Stored data
(** * dynamodb-toolbox: schema builders, sentinel wrappers and the update-mode
      Set extension

    A shallow embedding of
    - [src/schema/list/schema_.ts]: the builder chain of [ListSchema_], and
    - the update-mode Set extension [parseSetExtension],
    both translated from the sources.  What they import and the sources do
    not contain (the sentinel predicates, [overwrite], [ifThenElse], the
    parser engine) is modelled from the specification, and says so.

    JavaScript values are an inductive type; objects and property records are
    finite maps; a generator object is the finite sequence of what it still
    has to produce. *)

From Stdlib Require Import ZArith.
From stdpp Require Import base option list strings gmap.

Set Warnings "-register-all".

(* ===================================================================== *)
(** ** JavaScript values *)
(* ===================================================================== *)

(** Modelled from the spec: the operation tags of the sentinel registry
    (section 2), the unique symbols [$ADD], [$DELETE], ... that
    [symbols/index.js] exports. *)
Inductive Symbol := ADD | DELETE | REMOVE | SET | GET.

(** A property key of an object: a string or a symbol. *)
Inductive Key :=
  | KStr (name : string)
  | KSym (sym : Symbol).

#[global] Instance Symbol_eq_dec : EqDecision Symbol.
Proof. solve_decision. Defined.

#[global] Instance Key_eq_dec : EqDecision Key.
Proof. solve_decision. Defined.

Definition Symbol_to_nat (s : Symbol) : nat :=
  match s with ADD => 0 | DELETE => 1 | REMOVE => 2 | SET => 3 | GET => 4 end.

Definition Symbol_of_nat (n : nat) : option Symbol :=
  match n with
  | 0 => Some ADD | 1 => Some DELETE | 2 => Some REMOVE
  | 3 => Some SET | 4 => Some GET | _ => None
  end.

#[global] Instance Symbol_countable : Countable Symbol.
Proof. apply (inj_countable Symbol_to_nat Symbol_of_nat). by intros []. Defined.

Definition Key_to_sum (k : Key) : string + Symbol :=
  match k with KStr s => inl s | KSym s => inr s end.

Definition Key_of_sum (x : string + Symbol) : Key :=
  match x with inl s => KStr s | inr s => KSym s end.

#[global] Instance Key_countable : Countable Key.
Proof. apply (inj_countable' Key_to_sum Key_of_sum). by intros []. Defined.

(** Values.  Numbers are integers (no claim depends on arithmetic), a [Set]
    is the list of its elements in iteration order, an array is a list, an
    object is a finite map from keys to values. *)
Inductive Value :=
  | VUndefined
  | VNull
  | VBool (b : bool)
  | VNum (n : Z)
  | VStr (s : string)
  | VSet (members : list Value)
  | VList (items : list Value)
  | VObj (fields : gmap Key Value).

(** [x !== undefined] *)
Definition isDefined (v : Value) : bool :=
  match v with VUndefined => false | _ => true end.

(** Truthiness of a value, as [cond ? a : b] sees it. *)
Definition truthy (v : Value) : bool :=
  match v with
  | VUndefined | VNull => false
  | VBool b => b
  | VNum n => negb (n =? 0)%Z
  | VStr s => negb (String.eqb s "")
  | VSet _ | VList _ | VObj _ => true
  end.

(** Property read [x[k]] on a value that is known to be an object; a missing
    property reads as [undefined]. *)
Definition getProp (v : Value) (k : Key) : Value :=
  match v with
  | VObj fields => default VUndefined (fields !! k)
  | _ => VUndefined
  end.

(** The object literal [{ [k]: v }]. *)
Definition singletonObj (k : Key) (v : Value) : Value := VObj {[ k := v ]}.

(* ===================================================================== *)
(** ** Sentinel registry *)
(* ===================================================================== *)

(** Modelled from the spec: the sentinel predicates of [symbols/index.js]
    ([isAddition], [isDeletion], [isRemoval], ...), which are imported by the
    extension but whose file is not part of the sources.  Section 4.2: each
    is true iff its argument is an object carrying the matching tag with a
    defined payload. *)
Definition carriesTag (tag : Symbol) (x : Value) : bool :=
  match x with
  | VObj fields =>
      match fields !! KSym tag with
      | Some payload => isDefined payload
      | None => false
      end
  | _ => false
  end.

(** Modelled from the spec: [isAddition], the predicate of the tag [$ADD]. *)
Definition isAddition (x : Value) : bool := carriesTag ADD x.

(** Modelled from the spec: [isDeletion], the predicate of the tag [$DELETE]. *)
Definition isDeletion (x : Value) : bool := carriesTag DELETE x.

(** Modelled from the spec: [isRemoval], the predicate of the tag [$REMOVE]. *)
Definition isRemoval (x : Value) : bool := carriesTag REMOVE x.

(** Modelled from the spec: [isSetting], the predicate of the tag [$SET]. *)
Definition isSetting (x : Value) : bool := carriesTag SET x.

(** Modelled from the spec: [isGetting], the predicate of the tag [$GET]. *)
Definition isGetting (x : Value) : bool := carriesTag GET x.

(* ===================================================================== *)
(** ** Paths, errors and producers *)
(* ===================================================================== *)

(** A path segment is an attribute name (a string, also used for the
    operation tags) or a list index. *)
Inductive Segment :=
  | SegName (name : string)
  | SegIndex (i : nat).

Abbreviation ValuePath := (list Segment).

Inductive Reason :=
  | RequiredAttributeMissing
  | TypeMismatch
  | ValidationFailed (message : string)
  | RenameConflict.

Record SchemaError := mkError { path : ValuePath; reason : Reason }.

(** A generator object, seen as the finite sequence of what it still has to
    produce: a value it yields before going on, the value it returns, or the
    error it throws. *)
Inductive Gen :=
  | GYield (v : Value) (rest : Gen)
  | GReturn (v : Value)
  | GThrow (e : SchemaError).

(** The result object of [next()]: [{ value, done }]. *)
Record IteratorResult := mkResult { value : Value; done : bool }.

(** A generator that has finished answers [{ value: undefined, done: true }]
    to every further [next()]. *)
Definition exhausted : Gen := GReturn VUndefined.

(** [g.next()]: either throws, or gives a result and the generator in its
    next state. *)
Definition next (g : Gen) : SchemaError + (IteratorResult * Gen) :=
  match g with
  | GYield v rest => inr (mkResult v false, rest)
  | GReturn v => inr (mkResult v true, exhausted)
  | GThrow e => inl e
  end.

(* ===================================================================== *)
(** ** Schema model *)
(* ===================================================================== *)

(** What a schema property can hold: a plain value, a function (getter, link
    or validator), or an encode/decode pair. *)
Inductive PropVal :=
  | PV (v : Value)
  | PFun (f : Value -> Value)
  | PCodec (encode decode : Value -> Value).

(** The [props] object of a schema: property name to property value. *)
Abbreviation SchemaProps := (gmap string PropVal).

Inductive ScalarType := TNull | TBoolean | TNumber | TString.

Inductive Schema :=
  | SScalar (type : ScalarType) (props : SchemaProps)
  | SSet (elements : Schema) (props : SchemaProps)
  | SList (elements : Schema) (props : SchemaProps)
  | SMap (attributes : list (string * Schema)) (props : SchemaProps).

Definition schemaProps (schema : Schema) : SchemaProps :=
  match schema with
  | SScalar _ p | SSet _ p | SList _ p | SMap _ p => p
  end.

(** [SchemaRequiredProp = 'atLeastOnce' | 'always' | 'never'] *)
Inductive SchemaRequiredProp := atLeastOnce | always | never.

Definition requiredString (r : SchemaRequiredProp) : string :=
  match r with
  | atLeastOnce => "atLeastOnce"
  | always => "always"
  | never => "never"
  end.

Definition requiredProp (r : SchemaRequiredProp) : PropVal :=
  PV (VStr (requiredString r)).

(** Modelled from the spec: [overwrite] of [utils/overwrite.js], not part of
    the sources.  Section 4.1 and the design notes: copy-on-write, the result
    is a new property record in which the given properties replace those of
    the receiver and every other property is kept. *)
Definition overwrite (obj overwrites : SchemaProps) : SchemaProps :=
  overwrites ∪ obj.

(** Truthiness of a property read such as [this.props.key]: a property that
    is absent reads as [undefined]; a function is truthy. *)
Definition propTruthy (p : option PropVal) : bool :=
  match p with
  | Some (PV v) => truthy v
  | Some (PFun _) | Some (PCodec _ _) => true
  | None => false
  end.

(** Modelled from the spec: [ifThenElse] of [utils/ifThenElse.js], not part
    of the sources; a conditional on the truthiness of its first argument
    (the mutators [default], [link] and [validate] pick the key or the put
    property with it). *)
Definition ifThenElse {A : Type} (condition : option PropVal) (thenValue elseValue : A) : A :=
  if propTruthy condition then thenValue else elseValue.

(** *** [ListSchema_] : the list attribute interface of [schema/list/schema_.ts] *)

(** Modelled from the spec: the constructor inherited from the base class
    [ListSchema] of [schema/list/schema.js], not part of the sources.
    Section 4.1: a list node exposes its one element schema and its property
    record; [new ListSchema_(elements, props)] stores both. *)
Record ListSchema_ := new_ListSchema_ {
  ls_elements : Schema;
  ls_props : SchemaProps
}.

Definition ListSchema_to_Schema (s : ListSchema_) : Schema :=
  SList (ls_elements s) (ls_props s).

Module ListSchema_.

(** A parameter with a default value takes the default when the argument
    is omitted, hence the [option] arguments. *)

Definition required (this : ListSchema_) (nextRequired : option SchemaRequiredProp) : ListSchema_ :=
  let nextRequired := default atLeastOnce nextRequired in
  new_ListSchema_ (ls_elements this)
    (overwrite (ls_props this) {[ "required" := requiredProp nextRequired ]}).

Definition optional (this : ListSchema_) : ListSchema_ :=
  required this (Some never).

Definition hidden (this : ListSchema_) (nextHidden : option bool) : ListSchema_ :=
  let nextHidden := default true nextHidden in
  new_ListSchema_ (ls_elements this)
    (overwrite (ls_props this) {[ "hidden" := PV (VBool nextHidden) ]}).

Definition key (this : ListSchema_) (nextKey : option bool) : ListSchema_ :=
  let nextKey := default true nextKey in
  new_ListSchema_ (ls_elements this)
    (overwrite (ls_props this)
       {[ "key" := PV (VBool nextKey); "required" := requiredProp always ]}).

What the task requires ▸
Could you restate word for word the lines above, from the one that contains "match r with" through the one that contains "(condition : option", and no others?

Task response ▸
  match r with
  | atLeastOnce => "atLeastOnce"
  | always => "always"
  | never => "never"
  end.

Definition requiredProp (r : SchemaRequiredProp) : PropVal :=
  PV (VStr (requiredString r)).

(** Modelled from the spec: [overwrite] of [utils/overwrite.js], not part of
    the sources.  Section 4.1 and the design notes: copy-on-write, the result
    is a new property record in which the given properties replace those of
    the receiver and every other property is kept. *)
Definition overwrite (obj overwrites : SchemaProps) : SchemaProps :=
  overwrites ∪ obj.

(** Truthiness of a property read such as [this.props.key]: a property that
    is absent reads as [undefined]; a function is truthy. *)
Definition propTruthy (p : option PropVal) : bool :=
  match p with
  | Some (PV v) => truthy v
  | Some (PFun _) | Some (PCodec _ _) => true
  | None => false
  end.

(** Modelled from the spec: [ifThenElse] of [utils/ifThenElse.js], not part
    of the sources; a conditional on the truthiness of its first argument
    (the mutators [default], [link] and [validate] pick the key or the put
    property with it). *)
Definition ifThenElse {A : Type} (condition : option PropVal) (thenValue elseValue : A) : A :=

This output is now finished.